# Banff Rocky Mountain Resort



## Jameson18 (Nov 15, 2005)

Thinking of purchasing at this resort. Does anyone have any issues, stories, warnings  etc... or even good things to say would be welcome.
By the way, I did get info on the assessment and will be discussing this during the purchase negotiation. 
My interest is whether the resort is clean, well kept, comfortable and the staff are good...


----------



## Giselle (Nov 15, 2005)

I've been here a couple times now and the location is awesome (just a few km's from town).  The only concerns that I have are  
the units are very small...I wouldn't consider buying anything but a 2 bedroom unit.
units are showing wear and tear...however, all the units are being renovated so once that is done I think this resort will be great!

On both occasions, the staff have been pleasant and very nice to deal with.  Pool is small but at least it's indoors so it can be enjoyed year round.  Outdoor hot tub is nice and big.  Central BBQ area is well maintained.

Hope this helps!
--
Giselle


----------



## overthehill (Dec 18, 2005)

I must agree with the previous recommendation that you buy a 2 bdrm unit if you elect to buy at BRMR. I own a 1 bdrm but pay the same annual assessment paid by owners of 2 bdrm units.

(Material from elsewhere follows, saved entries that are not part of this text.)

(** X1. A buffer that holds at most 5 values holds, after any further
    pushes, exactly the last 5 of everything it held and was given (all of
    it while that is fewer than 5); once 5 values have been pushed nothing of
    what it held before is left.  Each push returns the arithmetic mean of
    that window as it stands after the push. *)
Theorem X1_buffer_is_last_five_pushed (buffer values : list Q) :
  (length buffer <= 5)%nat ->
  fst (pushAll buffer values) = lastn 5 (buffer ++ values) /\
  (5 <= length values -> fst (pushAll buffer values) = lastn 5 values)%nat /\
  (forall i mean,
     nth_error (snd (pushAll buffer values)) i = Some mean ->
     mean == arithmeticMean (lastn 5 (buffer ++ firstn (S i) values))).
Proof.
  intro Hlen. split; [| split].
  - now apply pushAll_window.
  - intro H5. rewrite pushAll_window by exact Hlen. now apply lastn_app_long.
  - revert buffer Hlen. induction values as [|v rest IH]; intros buffer Hlen i mean Hi.
    + destruct i; discriminate.
    + cbn [pushAll] in Hi.
      pose proof (addToSmoothingBuffer_bounded buffer v Hlen) as Hkept.
      pose proof (addToSmoothingBuffer_mean buffer v) as Hmean.
      pose proof (pushAll_window buffer [v] Hlen) as Hone.
      assert (Hmore : forall more,
                lastn 5 (fst (addToSmoothingBuffer buffer v) ++ more)
                = lastn 5 (buffer ++ v :: more)).
      { intro more.
        rewrite <- (pushAll_window buffer (v :: more) Hlen).
        rewrite <- (pushAll_window _ more Hkept).
        cbn [pushAll]. destruct (addToSmoothingBuffer buffer v) as [k m].
        cbn [fst]. now destruct (pushAll k more). }
      cbn [pushAll] in Hone.
      destruct (addToSmoothingBuffer buffer v) as [kept m]. cbn [fst snd] in *.
      destruct (pushAll kept rest) as [final means] eqn:Erest.
      destruct i as [|i]; cbn [nth_error snd firstn] in Hi |- *.
      * injection Hi as <-. rewrite Hmean. cbn [fst] in Hone. now rewrite Hone.
      * rewrite <- Hmore. apply (IH kept Hkept).
        now rewrite Erest.
Qed.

Go figure. 

In the real world, typical assessments are based on the square footage of the unit as a percentage of the total square footage of all units. Management of BRMR says no change will be made as it's been this way since the resort opened. I chuckled when I heard that. Just because that's the way it's always been doesn't make it right. Oh, Well.


----------



## Jameson18 (Dec 23, 2005)

Thanx for the feedback. For those who own there or have visited, the site plan shows some of the buildings back onto a parking lot and some to the front whatever that is. ANy recommendations on best or nicest building to buy in.


----------



## DianeH (Dec 23, 2005)

I'd be interested in knowing how the resort trades.  (If purchasing a 1 bedroom for trading only).  Also, are the mf's paid in Canadian dollars?  Is management in Alberta so you don't pay any PST?

Just wondering.....

Thanks
Merry Christmas
Diane


----------



## Laurie (Dec 25, 2005)

rainstud said:
			
		

> For those who own there or have visited, the site plan shows some of the buildings back onto a parking lot and some to the front whatever that is. ANy recommendations on best or nicest building to buy in.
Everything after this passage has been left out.